The scheme has been carefully developed to respond to the varied character of the existing and emerging urban context, referencing the materiality and robustness of the industrial wharfs that line this area of the Limehouse Cut. The scheme has been designed around a series of communal landscaped tiered gardens to provide residents with green links to the canal and shared spaces, integrated with incidental play opportunities, for the community to meet and form and bio diversity to flourish.
Based on an offset grid, and system approach to plan layouts, the building has been designed to optimise the potential uses of modular construction techniques whilst opening views from each dwelling to the waterway. This results in an articulated mews facing active façade of staggered private balconies to supplement the views facilitated by the stepping building form to the south.

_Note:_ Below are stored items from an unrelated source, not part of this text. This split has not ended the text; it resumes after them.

(** The caller's user after [Scan(&user.ID, &user.CreatedAt, &user.UpdatedAt)]. *)
Definition returning (row : UserRow.t) (user : User.t) : User.t :=
  {| User.ID := UserRow.ID row; User.TelegramUserID := User.TelegramUserID user;
     User.TelegramUsername := User.TelegramUsername user;
     User.WalletAddress := User.WalletAddress user;
     User.TotalGamesPlayed := User.TotalGamesPlayed user;
     User.TotalWins := User.TotalWins user; User.TotalLosses := User.TotalLosses user;
     User.TotalReferrals := User.TotalReferrals user;
     User.TotalReferralEarnings := User.TotalReferralEarnings user;
     User.CreatedAt := UserRow.CreatedAt row; User.UpdatedAt := UserRow.UpdatedAt row |}.

(** The columns VARCHAR(66) and VARCHAR(255) of table users. *)
Definition users_row (row : UserRow.t) : UserRow.t :=
  {| UserRow.ID := UserRow.ID row; UserRow.TelegramUserID := UserRow.TelegramUserID row;
     UserRow.TelegramUsername := cut 255 <$> UserRow.TelegramUsername row;
     UserRow.WalletAddress := cut 66 (UserRow.WalletAddress row);
     UserRow.TotalGamesPlayed := UserRow.TotalGamesPlayed row;
     UserRow.TotalWins := UserRow.TotalWins row; UserRow.TotalLosses := UserRow.TotalLosses row;
     UserRow.TotalReferrals := UserRow.TotalReferrals row;
     UserRow.TotalReferralEarnings := UserRow.TotalReferralEarnings row;
     UserRow.CreatedAt := UserRow.CreatedAt row; UserRow.UpdatedAt := UserRow.UpdatedAt row |}.

(** The row as the columns keep it, or what PostgreSQL refuses about its values. *)
Definition users_admit (row : UserRow.t) : result UserRow.t :=
  if negb (Postgres.counters_ok row) then Err (ENew "integer out of range")
  else if negb (fits 66 (UserRow.WalletAddress row)) then Err (too_long 66)
  else if negb (fits_null 255 (UserRow.TelegramUsername row)) then Err (too_long 255)
  else Ok (users_row row).

(** [INSERT INTO users ...]; [conflict] is what happens to a row that is there. *)
Definition insertUser (user : User.t) (conflict : Z → UserRow.t → result UserRow.t) :
    M (result User.t) :=
  _ <-? lift_result (User.Validate user) else Errorf "validation failed" ;;
  row <-? statement (λ id now t,
      match users_admit (insertedRow id now user) with
      | Err e => Err e
      | Ok new =>
          match
            match users t !! UserRow.WalletAddress new with
            | None => Ok new
            | Some old => conflict now old
            end
          with
          | Ok row => Ok (row, set_users (<[UserRow.WalletAddress new := row]> (users t)) t)
          | Err e => Err e
          end
      end) else Postgres.query_failed ;;
  mret (Ok (returning row user)).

Working with BD Landscape Architects, new public spaces are proposed along the canal edge, continuing pedestrian and cycle routes already established by the neighbouring Caspian Wharf which it is hoped will be supplemented and extended as further developments come forwards. A new pedestrian route and public space is proposed to link Yeo Street and the Limehouse Cut, increasing permeability and greater enjoyment of the water way for both the new and existing community.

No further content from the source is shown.